▶ [DATA SUPPLIED]
• • •
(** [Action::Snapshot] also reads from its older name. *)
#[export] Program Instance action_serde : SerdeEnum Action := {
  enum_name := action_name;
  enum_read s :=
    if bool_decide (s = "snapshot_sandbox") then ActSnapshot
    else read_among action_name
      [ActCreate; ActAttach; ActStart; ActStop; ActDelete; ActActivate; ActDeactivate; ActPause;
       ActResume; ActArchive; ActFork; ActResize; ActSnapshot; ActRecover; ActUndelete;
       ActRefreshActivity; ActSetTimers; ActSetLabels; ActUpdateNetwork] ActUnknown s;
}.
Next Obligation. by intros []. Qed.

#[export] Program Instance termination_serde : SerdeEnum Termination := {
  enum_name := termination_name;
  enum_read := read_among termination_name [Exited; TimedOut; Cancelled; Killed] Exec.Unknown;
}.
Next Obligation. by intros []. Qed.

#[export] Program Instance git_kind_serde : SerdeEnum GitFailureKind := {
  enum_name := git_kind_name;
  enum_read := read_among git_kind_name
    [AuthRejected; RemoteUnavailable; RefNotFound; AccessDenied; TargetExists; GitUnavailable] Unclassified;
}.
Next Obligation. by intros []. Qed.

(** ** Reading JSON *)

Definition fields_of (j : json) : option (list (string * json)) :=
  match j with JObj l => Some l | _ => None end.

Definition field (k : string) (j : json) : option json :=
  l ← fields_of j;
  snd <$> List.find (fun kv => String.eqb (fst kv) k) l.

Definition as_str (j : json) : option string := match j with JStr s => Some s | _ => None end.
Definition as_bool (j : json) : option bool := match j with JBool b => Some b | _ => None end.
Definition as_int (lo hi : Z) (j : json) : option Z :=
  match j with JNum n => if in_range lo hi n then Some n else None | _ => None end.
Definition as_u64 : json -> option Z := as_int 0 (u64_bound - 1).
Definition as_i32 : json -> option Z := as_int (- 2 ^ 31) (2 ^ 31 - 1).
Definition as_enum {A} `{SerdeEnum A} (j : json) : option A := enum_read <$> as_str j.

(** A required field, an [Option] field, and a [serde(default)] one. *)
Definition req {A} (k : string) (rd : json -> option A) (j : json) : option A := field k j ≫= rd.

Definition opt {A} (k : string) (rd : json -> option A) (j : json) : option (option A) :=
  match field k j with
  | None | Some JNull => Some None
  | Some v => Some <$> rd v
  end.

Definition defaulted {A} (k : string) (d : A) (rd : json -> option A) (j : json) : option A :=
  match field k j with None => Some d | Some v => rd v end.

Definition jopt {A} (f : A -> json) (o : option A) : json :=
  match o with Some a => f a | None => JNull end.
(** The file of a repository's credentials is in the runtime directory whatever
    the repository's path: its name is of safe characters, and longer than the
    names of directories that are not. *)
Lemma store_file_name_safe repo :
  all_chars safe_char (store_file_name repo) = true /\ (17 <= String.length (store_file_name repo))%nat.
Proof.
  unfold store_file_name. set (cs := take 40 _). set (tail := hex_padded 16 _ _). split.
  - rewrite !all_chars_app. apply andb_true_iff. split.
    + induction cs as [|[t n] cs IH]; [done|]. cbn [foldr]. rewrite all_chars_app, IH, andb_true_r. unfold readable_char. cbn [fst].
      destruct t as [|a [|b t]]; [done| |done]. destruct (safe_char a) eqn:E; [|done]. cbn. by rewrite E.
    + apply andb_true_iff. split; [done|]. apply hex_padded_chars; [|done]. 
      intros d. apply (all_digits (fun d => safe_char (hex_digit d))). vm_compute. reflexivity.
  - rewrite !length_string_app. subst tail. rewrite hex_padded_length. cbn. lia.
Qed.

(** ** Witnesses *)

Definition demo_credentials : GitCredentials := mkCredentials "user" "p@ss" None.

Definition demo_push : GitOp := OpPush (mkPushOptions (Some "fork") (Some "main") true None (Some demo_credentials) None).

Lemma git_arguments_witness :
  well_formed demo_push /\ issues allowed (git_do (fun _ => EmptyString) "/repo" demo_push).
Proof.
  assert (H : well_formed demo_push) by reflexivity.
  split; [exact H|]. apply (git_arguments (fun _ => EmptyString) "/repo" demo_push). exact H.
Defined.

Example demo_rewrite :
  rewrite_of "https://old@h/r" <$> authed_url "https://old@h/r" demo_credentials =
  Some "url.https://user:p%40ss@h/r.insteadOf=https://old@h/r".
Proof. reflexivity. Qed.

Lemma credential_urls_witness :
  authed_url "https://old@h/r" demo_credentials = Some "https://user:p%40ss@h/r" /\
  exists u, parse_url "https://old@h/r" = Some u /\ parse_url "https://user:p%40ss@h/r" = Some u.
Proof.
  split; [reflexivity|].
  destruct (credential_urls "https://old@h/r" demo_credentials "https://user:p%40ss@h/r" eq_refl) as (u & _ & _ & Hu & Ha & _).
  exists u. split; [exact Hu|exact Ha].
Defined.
• • •
▶ [WHAT NEEDS TO BE DONE] Only the lines from the one containing "#[export] Program Instance action_serde" through the one containing "enum_read := read_among git_kind_name" are to be retyped, both boundary lines included, with no other material.

▶ [PROBLEM SOLUTION]
#[export] Program Instance action_serde : SerdeEnum Action := {
  enum_name := action_name;
  enum_read s :=
    if bool_decide (s = "snapshot_sandbox") then ActSnapshot
    else read_among action_name
      [ActCreate; ActAttach; ActStart; ActStop; ActDelete; ActActivate; ActDeactivate; ActPause;
       ActResume; ActArchive; ActFork; ActResize; ActSnapshot; ActRecover; ActUndelete;
       ActRefreshActivity; ActSetTimers; ActSetLabels; ActUpdateNetwork] ActUnknown s;
}.
Next Obligation. by intros []. Qed.

#[export] Program Instance termination_serde : SerdeEnum Termination := {
  enum_name := termination_name;
  enum_read := read_among termination_name [Exited; TimedOut; Cancelled; Killed] Exec.Unknown;
}.
Next Obligation. by intros []. Qed.

#[export] Program Instance git_kind_serde : SerdeEnum GitFailureKind := {
  enum_name := git_kind_name;
  enum_read := read_among git_kind_name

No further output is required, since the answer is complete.